MPI Exit Handling by mxkpp · Pull Request #103 · NGWPC/ngen-forcing

mxkpp · 2026-02-18T03:45:48Z

This adds exit handling to the MpiConfig class for treating the following conditions the same way via a cleanup routine: unhandled exceptions, normal exit (and sys.exit()), and MPI aborts. MPI aborts have a new wrapper method -- raw abort is removed and should no longer be used.

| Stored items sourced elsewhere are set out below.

Lemma sets_upto_wf a ns ss unq :
  (forall i, (i < get_n_tokens a)%nat -> seqs_of ns ss i <> []) ->
  sets_upto ns ss (get_n_tokens a) (seq_set a, seq_set_map a, unq) -> sets_wf a ns ss.
Proof.
  intros Hne [H1 H2]. simpl in *.
  assert (Hmap : forall c, set_idxs a c = filter (fun j => set_of ns ss j = c) (seq 0 (get_n_tokens a))).
  { intros c. unfold set_idxs. apply H2. }
  assert (Hset : forall i c, seq_set a !! i = Some c <-> (i < get_n_tokens a)%nat /\ c = set_of ns ss i).
  { intros i c. rewrite H1, list_lookup_fmap. split.
    - intros (j & Hj & ->)%fmap_Some. apply lookup_seq in Hj as [-> ?]. done.
    - intros [Hi ->]. rewrite lookup_seq_lt by done. done. }
  split.
  - by rewrite H1, length_fmap, length_seq.
  - intros i c [Hi ->]%Hset. split; [|done]. intros E. specialize (Hne i Hi). unfold set_of in E.
    destruct (seqs_of ns ss i) as [|x l]; [done|]. assert (x ∈ (∅ : gset Z)) by (rewrite <- E; set_solver). set_solver.
  - intros c i. rewrite Hmap, list_elem_of_filter, elem_of_seq. intros [<- Hi]. apply Hset. split; [lia|done].
  - intros i c [Hi ->]%Hset. rewrite Hmap, list_elem_of_filter, elem_of_seq. split; [done|lia].
  - intros c. rewrite Hmap. apply list.NoDup_filter, NoDup_seq.
Qed.

(** The sequences of the completed batch are readable and in range, one at least per token. *)
Lemma filled_seqs n_pos n_embd b n_max ns ss :
  batch_input n_pos n_embd b -> (0 < n_max <= LLAMA_MAX_SEQ)%nat -> check_seq_ids b n_max = Ok true ->
  b_n_seq_id (fill_seq_id (fill_n_seq_id b)) = Some ns -> b_seq_id (fill_seq_id (fill_n_seq_id b)) = Some ss ->
  (forall i, (i < Z.to_nat (b_n_tokens b))%nat -> exists l, token_seqs (fill_seq_id (fill_n_seq_id b)) i = Ok l) ->
  (Z.to_nat (b_n_tokens b) <= length ns)%nat /\ (Z.to_nat (b_n_tokens b) <= length ss)%nat /\
  forall i n row, (i < Z.to_nat (b_n_tokens b))%nat -> ns !! i = Some n -> ss !! i = Some row ->
    1 <= n /\ (Z.to_nat n <= length row)%nat /\ forall s, s ∈ take (Z.to_nat n) row -> 0 <= s < Z.of_nat n_max.
Proof.
  intros B [Hm _] Hc En Es Hread.
  destruct (fill_seqs_ok n_pos n_embd b n_max B Hm Hc) as (ns' & ss' & En' & Es' & L1 & L2 & H1 & Hsome & Hnone).
  rewrite En in En'. rewrite Es in Es'. injection En' as <-. injection Es' as <-.
  split; [done|]. split; [done|]. intros i n row Hi Hn Hr. split; [by eapply H1|].
  destruct (b_seq_id b) as [s0|] eqn:E0.
  - split; [by apply (Hsome ltac:(done) i n row 0)|]. intros s Hs. by apply (Hsome ltac:(done) i n row s).
  - rewrite (Hnone eq_refl) in Hr. apply lookup_replicate in Hr as [-> _].
    destruct (Hread i Hi) as [l Hl]. apply token_seqs_inv in Hl as (ns2 & ss2 & n2 & row2 & F1 & F2 & F3 & F4 & -> & Hle).
    rewrite En in F1. rewrite Es in F2. simplify_eq. rewrite (Hnone eq_refl) in F4. apply lookup_replicate in F4 as [-> _].
    split; [done|]. simpl in Hle. intros s Hs%elem_of_take. destruct Hs as (k & Hk & _).
    destruct k; [|done]. injection Hk as <-. lia.
Qed.

Lemma token_seqs_same b b' i : b_n_seq_id b' = b_n_seq_id b -> b_seq_id b' = b_seq_id b -> token_seqs b' i = token_seqs b i.
Proof. intros E1 E2. unfold token_seqs. by rewrite E1, E2. Qed.

(** Every iteration of a loop that succeeded succeeds on its own. *)
Lemma foldM_each {S A} (f : S -> A -> res S) (Q : A -> Prop) l s s' :
  (forall s x s', f s x = Ok s' -> Q x) -> foldM f s l = Ok s' -> forall x, x ∈ l -> Q x.
Proof.
  intros Hf. revert s. induction l as [|y l IH]; intros s E x Hx; [by apply elem_of_nil in Hx|].
  simpl in E. bind_inv E s1 E1. apply elem_of_cons in Hx as [->|Hx]; [by eapply Hf|by eapply IH].
Qed.

(** The stages of a successful [init]. *)
Lemma balloc_init_stages a b n_vocab (memory : option M) n_embd n_max output_all a' :
  balloc_init a b n_vocab memory n_embd n_max output_all = Ok (a', true) ->
  exists b2 b3 n_out hc sp sc ss_ sm unq ids a5,
    0 < b_n_tokens b /\ (n_max <= LLAMA_MAX_SEQ)%nat /\ check_seq_ids b n_max = Ok true /\
    fill_pos (fill_seq_id (fill_n_seq_id b)) memory n_max = Ok b2 /\ fill_logits b2 output_all = Ok b3 /\
    foldM (couple_token b3) (false, map (fun _ => ∅) (ba_seq_pos a), map (map (fun _ => false)) (seq_cpl a))
      (seq 0 (Z.to_nat (b_n_tokens b3))) = Ok (hc, sp, sc) /\
    foldM (sets_token b3) ([], ∅, ∅) (seq 0 (Z.to_nat (b_n_tokens b3))) = Ok (ss_, sm, unq) /\
    a5 = with_unq ids.1 ids.2 (with_sets ss_ sm (with_cpl hc sp sc (with_dims n_embd n_max n_out
           (with_batch b3 (with_batch b (balloc_clear a)))))) /\
    check_positions a5 memory n_max = Ok true /\ a' = split_reset a5.
Proof.
  unfold balloc_init. intros E. unfold assert_ in E.
  destruct (b_n_tokens b >? 0) eqn:En; [|discriminate E]. rewrite bind_ok in E.
  destruct (LLAMA_MAX_SEQ <? n_max)%nat eqn:Emax; [discriminate E|].
  bind_inv E ok1 E1. destruct ok1; [|discriminate E]. cbn [negb] in E.
  bind_inv E ok2 E2. destruct ok2; [|discriminate E]. cbn [negb] in E.
  bind_inv E b2 E3. bind_inv E b3 E4. bind_inv E n_out E5.
  bind_inv E cpl E6. destruct cpl as [[hc sp] sc]. bind_inv E sets E7. destruct sets as [[ss_ sm] unq].
  bind_inv E ids E8. bind_inv E ok3 E9. destruct ok3; [|discriminate E]. cbn [negb] in E.
  bind_inv E ok4 E10. destruct ok4; [|discriminate E]. cbn [negb] in E.
  bind_inv E ok5 E11. destruct ok5; [|discriminate E]. cbn [negb] in E. injection E as <-.
  exists b2, b3, n_out, hc, sp, sc, ss_, sm, unq, ids. eexists.
  split; [lia|]. split; [by apply Nat.ltb_ge|]. repeat (split; [done|]). done.
Qed.

(** The checks of the positions do not look at the state of the splitter. *)
Lemma check_positions_reset a (memory : option M) n_max :
  check_positions (split_reset a) memory n_max = check_positions a memory n_max.
Proof. by destruct a. Qed.

Lemma balloc_init_ok a b n_vocab (memory : option M) n_embd n_max output_all a' :
  batch_input (n_pos_per_embd_ a) n_embd b -> (0 < n_max)%nat -> length (ba_seq_pos a) = LLAMA_MAX_SEQ ->
  balloc_init a b n_vocab memory n_embd n_max output_all = Ok (a', true) ->
  (exists ps ns ss ls, accepted b n_embd n_max ps ns ss ls a') /\
  n_pos_per_embd_ a' = n_pos_per_embd_ a /\ check_positions a' memory n_max = Ok true.
Proof.
  intros B Hm Hsp E.
  destruct (balloc_init_stages _ _ _ _ _ _ _ _ E) as (b2 & b3 & n_out & hc & sp & sc & ss_ & sm & unq & ids & a5 &
    Hn & Hmax & Hc & Hpos & Hlog & Hcpl & Hsets & Ea5 & Hchk & ->). clear E.
  destruct (fill_seqs_ok _ _ b n_max B Hm Hc) as (ns & ss & En & Es & _).
  destruct (fill_pos_inv _ _ _ _ Hpos) as ((P1 & P2 & P3 & P4 & P5) & PL & ps & Eps & Hps).
  destruct (fill_logits_inv _ _ _ Hlog) as ((Q1 & Q2 & Q3 & Q4 & Q5) & QP & ls & Els & Hls).
  assert (F : b_n_tokens (fill_seq_id (fill_n_seq_id b)) = b_n_tokens b /\ b_token (fill_seq_id (fill_n_seq_id b)) = b_token b /\
    b_embd (fill_seq_id (fill_n_seq_id b)) = b_embd b /\ b_pos (fill_seq_id (fill_n_seq_id b)) = b_pos b /\
    b_logits (fill_seq_id (fill_n_seq_id b)) = b_logits b).
  { unfold fill_seq_id, fill_n_seq_id. destruct (b_n_seq_id b), (b_seq_id b) eqn:Eb; cbn; rewrite ?Eb; done. }
  destruct F as (F1 & F2 & F3 & F4 & F5).
  assert (N3 : b_n_tokens b3 = b_n_tokens b) by congruence. rewrite N3 in Hcpl, Hsets.
  assert (Hns3 : b_n_seq_id b3 = Some ns) by congruence. assert (Hss3 : b_seq_id b3 = Some ss) by congruence.
  destruct (filled_seqs _ _ b n_max ns ss B (conj Hm Hmax) Hc En Es) as (L1 & L2 & Hrow).
  { intros i Hi. rewrite <- (token_seqs_same _ b3 i) by congruence.
    eapply (foldM_each (sets_token b3) (fun i => exists l, token_seqs b3 i = Ok l)); [|exact Hsets|apply elem_of_seq; lia].
    intros [[? ?] ?] x s' Hf. unfold sets_token in Hf. bind_inv Hf sq Hsq. by exists sq. }
  assert (Hseqs : forall i, (i < Z.to_nat (b_n_tokens b3))%nat -> token_seqs b3 i = Ok (seqs_of ns ss i) /\
      forall s, s ∈ seqs_of ns ss i -> 0 <= s < Z.of_nat LLAMA_MAX_SEQ).
  { intros i Hi. rewrite N3 in Hi. apply (seqs_range b3 ns ss n_max i); try done; [|lia|lia].
    intros n row H1 H2. split; by apply (Hrow i n row). }
  assert (Gn : get_n_tokens (split_reset a5) = Z.to_nat (b_n_tokens b)) by (subst a5; unfold get_n_tokens; simpl; by rewrite N3).
  split; [|split; [by subst a5|]].
  2:{ by rewrite check_positions_reset. }
  exists ps, ns, ss, ls. split.
  - subst a5. simpl. repeat split; congruence.
  - assert (G2 : get_n_tokens a5 = Z.to_nat (b_n_tokens b)) by (subst a5; unfold get_n_tokens; simpl; by rewrite N3).
    split; rewrite ?Gn.
    + subst a5. simpl. lia.
    + subst a5. simpl. intros ts Hts. apply (bi_tok _ _ _ B). congruence.
    + subst a5. simpl. intros es Hes. apply (bi_embd _ _ _ B). congruence.
    + subst a5. simpl. split; [congruence|]. destruct (bi_pos _ _ _ B) as [B1 B2].
      unfold pos_len, get_n_tokens. simpl. rewrite N3, Q2, P2, F2. destruct Hps as [Hp|[Hp Hlen]].
      * rewrite F4 in Hp. specialize (B1 ps Hp). destruct (b_token b); lia.
      * rewrite F4 in Hp. rewrite F1 in Hlen. destruct (b_token b); [lia|]. specialize (B2 Hp eq_refl). nia.
    + subst a5. simpl. split; [done|lia].
    + subst a5. simpl. split; [done|lia].
    + subst a5. simpl. split; [done|]. destruct Hls as [Hl|Hl]; [|rewrite P1, F1 in Hl; lia].
      apply (bi_log _ _ _ B). congruence.
    + subst a5. simpl. done.
    + intros i n row Hi H1 H2. destruct (Hrow i n row Hi H1 H2) as (_ & R2 & R3). subst a5. simpl. done.
    + simpl. rewrite length_replicate. by rewrite G2.
  - apply (sets_upto_wf _ ns ss unq).
    + rewrite Gn. intros i Hi. destruct (lookup_lt_is_Some_2 ns i) as [n Hni]; [lia|].
      destruct (lookup_lt_is_Some_2 ss i) as [row Hri]; [lia|]. destruct (Hrow i n row Hi Hni Hri) as (R1 & R2 & _).
      unfold seqs_of. rewrite Hni, Hri. intros R3. apply (f_equal length) in R3. rewrite length_take in R3. simpl in R3. lia.
    + rewrite Gn, <- N3. rewrite <- N3 in Hsets.
      pose proof (runs_ok_inv _ _ _ (sets_ok b3 ns ss Hseqs) Hsets) as S. by subst a5.
  - subst a5. unfold at_split, split_reset, get_n_tokens. by destruct a.
  - by subst a5.
  - rewrite Gn, <- N3. subst a5. simpl. rewrite <- N3 in Hcpl.
    refine (couple_all_inv b3 ps ns ss _ _ _ _ _ (hc, sp, sc) _ _ Hcpl).
    + congruence.
    + intros i Hi. by apply Hseqs.
    + by rewrite length_map.
    + intros s u Hu. apply list_lookup_fmap_Some in Hu as (? & ? & ?). done.
Qed.

(** ** Positions continue the memory *)
Lemma zset_min_spec (u : gset Z) : u <> ∅ ->
  exists m, zset_min u = Some m /\ m ∈ u /\ forall p, p ∈ u -> m <= p.
Proof.
  intros Hne. unfold zset_min. destruct (elements u) as [|x l] eqn:E.
  { destruct Hne. by apply elements_empty_inv, leibniz_equiv in E. }
  exists (foldr Z.min x l). destruct (foldr_min_spec x l) as [H1 H2]. rewrite <- E in H1, H2.
  split; [done|]. split; [by apply elem_of_elements|]. intros p Hp. by apply H2, elem_of_elements.
Qed.

Lemma zset_max_spec (u : gset Z) : u <> ∅ ->
  exists m, zset_max u = Some m /\ m ∈ u /\ forall p, p ∈ u -> p <= m.
Proof.
  intros Hne. unfold zset_max. destruct (elements u) as [|x l] eqn:E.
  { destruct Hne. by apply elements_empty_inv, leibniz_equiv in E. }
  exists (foldr Z.max x l). destruct (foldr_max_spec x l) as [H1 H2]. rewrite <- E in H1, H2.
  split; [done|]. split; [by apply elem_of_elements|]. intros p Hp. by apply H2, elem_of_elements.
Qed.
(* ===== verification/KvCache.v ===== *)
(** The KV cache, [llama_kv_cache] of src/llama/llama.cpp/src/llama-kv-cache.cpp (and .h):
    the streams of cells, the operations on sequences, the search for slots, the placement
    of micro-batches with its recovery stack, the inputs of the compute graph, and the
    memory context that walks through the micro-batches of a batch.

    Sizes and cell indices ([uint32_t]) are natural numbers: a cache has far fewer than
    2^32 cells.  Positions, sequence ids and model sizes are integers.  The logging that
    [LLAMA_KV_CACHE_DEBUG] switches on is left out.  Tensor data is kept as one byte
    sequence per stream; graphs and backends are not modelled. *)

From S2P Require Import Prelude Hparams KvCells Memory Batch.
Local Open Scope Z_scope.

(** ** Data *)

Record kv_layer := mk_layer {
  l_il       : nat;
  l_k_ne0    : Z;
  l_v_ne0    : Z;
  l_k_type   : Z;
  l_v_type   : Z;
  l_k_stream : list (list Z);
  l_v_stream : list (list Z)
}.

(** [stream_copy_info]: the pending copies between streams. *)
Record stream_copy_info := mk_sc { ssrc : list nat; sdst : list nat }.

Definition sc_empty (sc : stream_copy_info) : res bool :=
  assert_ (length (ssrc sc) =? length (sdst sc))%nat ;;
  Ok (length (ssrc sc) =? 0)%nat.

Record slot_info := mk_slot {
  si_s0   : nat;
  si_s1   : nat;
  si_strm : list nat;
  si_idxs : list (list nat)
}.
(* ===== verification/KvStateOk.v ===== *)
(** Saving a KV cache and restoring it: the bytes that [state_write] produces, and what
    [state_read] makes of them, for the metadata of the cells and for the rows of the key
    and value tensors (src/llama/llama.cpp/src/llama-kv-cache.cpp). *)

From S2P Require Import Prelude Hparams KvCells KvCellsMachine Memory Batch KvCache KvCacheSeq KvCacheMachine KvState.
Local Open Scope Z_scope.

(** ** Writers and readers *)

(** A writer that appends the bytes [bs] when there is room for them. *)
Definition writes (f : llama_io_write_buffer -> res llama_io_write_buffer) (bs : list Z) : Prop :=
  forall io, (length bs <= w_left io)%nat -> f io = Ok (put_bytes io bs).

(** A reader that takes the bytes [bs] off the front and returns [v]. *)
Definition reads {A} (f : llama_io_read_buffer -> res (A * llama_io_read_buffer)) (bs : list Z) (v : A) : Prop :=
  forall rest k, f (mk_rbuf (bs ++ rest) k) = Ok (v, mk_rbuf rest (k + length bs)).

Lemma writes_ret : writes Ok [].
Proof. intros io _. by rewrite put_bytes_nil. Qed.

Lemma writes_ext f g bs : (forall io, f io = g io) -> writes g bs -> writes f bs.
Proof. intros E H io Hl. by rewrite E, H. Qed.

Lemma writes_bind f g b1 b2 : writes f b1 -> writes g b2 -> writes (fun io => f io ≫= g) (b1 ++ b2).
Proof.
  intros Hf Hg io Hl. rewrite length_app in Hl. rewrite Hf, bind_ok by lia.
  rewrite Hg by (unfold put_bytes; simpl; lia). by rewrite put_bytes_app.
Qed.

Lemma writes_foldM {B} (f : llama_io_write_buffer -> B -> res llama_io_write_buffer) (b : B -> list Z) l :
  (forall x, x ∈ l -> writes (fun io => f io x) (b x)) -> writes (fun io => foldM f io l) (concat (map b l)).
Proof.
  induction l as [|x l IH]; intros H; [apply writes_ret|]. cbn [map concat foldM].
  apply (writes_bind (fun io => f io x) (fun io => foldM f io l)); [apply H; by left|].
  apply IH. intros y Hy. apply H. by right.
Qed.

Lemma writes_io_write bs : writes (fun io => io_write io bs) bs.
Proof. intros io H. by apply io_write_ok. Qed.

Lemma reads_bind {A B} (f : llama_io_read_buffer -> res (A * llama_io_read_buffer))
    (g : A -> llama_io_read_buffer -> res (B * llama_io_read_buffer)) b1 b2 a v :
  reads f b1 a -> reads (g a) b2 v -> reads (fun io => r ← f io; g r.1 r.2) (b1 ++ b2) v.
Proof.
  intros Hf Hg rest k. rewrite <- app_assoc, Hf, bind_ok. cbn [fst snd]. rewrite Hg, length_app.
  do 3 f_equal. lia.
Qed.

Lemma reads_i32 z : INT32_MIN <= z <= INT32_MAX -> reads read_i32 (bytes_i32 z) z.
Proof. intros Hz rest k. unfold bytes_i32. by rewrite read_i32_app, length_le_bytes. Qed.

Lemma reads_u32 z : 0 <= z < 4294967296 -> reads read_u32 (le_bytes 4 z) z.
Proof. intros Hz rest k. by rewrite read_u32_app, length_le_bytes. Qed.

Lemma reads_u64 z : 0 <= z < 18446744073709551616 -> reads read_u64 (le_bytes 8 z) z.
Proof.
  intros Hz rest k. unfold read_u64. pose proof (io_read_app (le_bytes 8 z) rest k) as H.
  rewrite length_le_bytes in *. rewrite H, bind_ok. cbn [fst snd]. by rewrite le_round_trip.
Qed.

Lemma foldB_app {S R A} (f : S -> A -> res (S + R)) s l1 l2 :
  foldB f s (l1 ++ l2) = (r ← foldB f s l1; match r with inl s' => foldB f s' l2 | inr b => Ok (inr b) end).
Proof.
  revert s. induction l1 as [|x l1 IH]; intros s; [done|]. cbn [app foldB]. destruct (f s x) as [[s'|b]|?|?]; [|done..].
  rewrite !bind_ok. apply IH.
Qed.

(** ** Rows of a tensor *)

(** The [i]-th piece of [n] bytes. *)
Definition row (n : nat) (t : list Z) (i : nat) : list Z := take n (drop (i * n) t).

Lemma length_row n t i : ((i + 1) * n <= length t)%nat -> length (row n t i) = n.
Proof. intros H. unfold row. rewrite length_take, length_drop. lia. Qed.

Lemma rows_get n t a k :
  ((a + k) * n <= length t)%nat -> take (k * n) (drop (a * n) t) = concat (map (row n t) (seq a k)).
Proof.
  revert a. induction k as [|k IH]; intros a H; [done|]. cbn [seq map concat].
  rewrite <- (IH (S a)) by lia. unfold row. rewrite <- (take_drop n (take (S k * n) _)), take_take.
  f_equal; [f_equal; lia|]. rewrite skipn_firstn_comm, drop_drop. f_equal; [lia|f_equal; lia].
Qed.

Lemma length_row_list n t l :
  (forall i, i ∈ l -> ((i + 1) * n <= length t)%nat) -> length (concat (map (row n t) l)) = (length l * n)%nat.
Proof.
  induction l as [|i l IH]; intros H; [done|]. cbn [map concat length]. rewrite length_app, length_row, IH; [lia|..].
  - intros j Hj. apply H. by right.
  - apply H. by left.
Qed.

(** Rows of a concatenation of rows. *)
Lemma row_rows n t l rest k i :
  (forall i, i ∈ l -> ((i + 1) * n <= length t)%nat) -> l !! k = Some i ->
  row n (concat (map (row n t) l) ++ rest) k = row n t i.
Proof.
  revert k. induction l as [|j l IH]; intros [|k] H Hk; [done..| |].
  - injection Hk as ->. unfold row at 1. cbn [map concat]. rewrite Nat.mul_0_l, drop_0, <- app_assoc.
    rewrite take_app_length'; [done|]. symmetry. apply length_row, H. by left.
  - cbn [map concat]. rewrite <- (IH k) by (done || (intros; apply H; by right)).
    unfold row at 1 5. rewrite <- app_assoc, drop_app.
    rewrite (length_row n t j) by (apply H; by left). rewrite drop_ge by (rewrite length_row; [lia|apply H; by left]).
    replace (S k * n - n)%nat with (k * n)%nat by lia. done.
Qed.

Lemma row_lookup n t i m : row n t i !! m = if decide (m < n)%nat then t !! (i * n + m)%nat else None.
Proof.
  unfold row. case_decide.
  - by rewrite lookup_take, decide_True, lookup_drop by done.
  - by apply lookup_ge_None, Nat.le_trans with n; [rewrite length_take; lia|lia].
Qed.

(** Rows after [tensor_set] of [c] rows at row [b]. *)
Lemma tensor_set_rows n t b c src :
  length src = (c * n)%nat -> ((b + c) * n <= length t)%nat ->
  exists t', tensor_set t (b * n) src = Ok t' /\ length t' = length t /\
    (forall k, (k < c)%nat -> row n t' (b + k) = row n src k) /\
    (forall k, (k < b \/ b + c <= k)%nat -> row n t' k = row n t k).
Proof.
  intros Hs Hb. unfold tensor_set. destruct (Nat.eqb_spec (length src) 0) as [E|Hne].
  - exists t. split; [done|]. split; [done|]. split; [|done]. intros k Hk.
    assert (n = 0)%nat as -> by (destruct n, c; simpl in *; lia). done.
  - rewrite (proj2 (Nat.leb_le _ _)) by lia. unfold assert_. rewrite bind_ok. eexists. split; [reflexivity|].
    assert (Hl : length (take (b * n) t) = (b * n)%nat) by (rewrite length_take; lia).
    assert (H : forall x, (take (b * n) t ++ src ++ drop (b * n + length src) t) !! x =
      if decide (b * n <= x < (b + c) * n)%nat then src !! (x - b * n)%nat else t !! x).
    { intros x. destruct (decide (x < b * n)%nat) as [Hx|Hx].
      { rewrite decide_False, lookup_app_l, lookup_take by lia. by rewrite decide_True by lia. }
      rewrite lookup_app_r, Hl by lia. case_decide as Hc.
      - by rewrite lookup_app_l by lia.
      - rewrite lookup_app_r, lookup_drop by lia. f_equal. lia. }
    split; [rewrite !length_app, length_drop; lia|].
    split; intros k Hk; apply list_eq; intros m; rewrite !row_lookup; (case_decide; [|done]); rewrite H.
    + rewrite decide_True by nia. f_equal. lia.
    + rewrite decide_False; [done|]. nia.
Qed.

The existing BMI tmp file cleanup steps were moved into the new MPI exit handler cleanup steps.

Additions

MPI exit handling

Removals

Direct MPI abort (use the wrapped method going forward)

Changes

BMI tmp file cleanup steps moved out of BMI class and into MpiConfig class
BMI tmp file cleanup occurs on all ranks, not only rank 0
Uniqueness added to mesh file names

Testing

Added __test_exit() and _test_exit() methods to the MpiConfig class for checking various exit and crash conditions -- occurring on rank 0 as well as non-0 ranks.
Ran calibrations and forecasts.
Observed log debug messages.

Screenshots

Notes

Todos

Checklist

Testing checklist

Target Environment support

Linux

…related file cleanup

mxkpp · 2026-02-18T03:54:46Z

To avoid concurrent jobs from conflicting during cleanup, this should not be merged until either the geogrid file name is made unique, or until _cleanup_geogrid is disabled.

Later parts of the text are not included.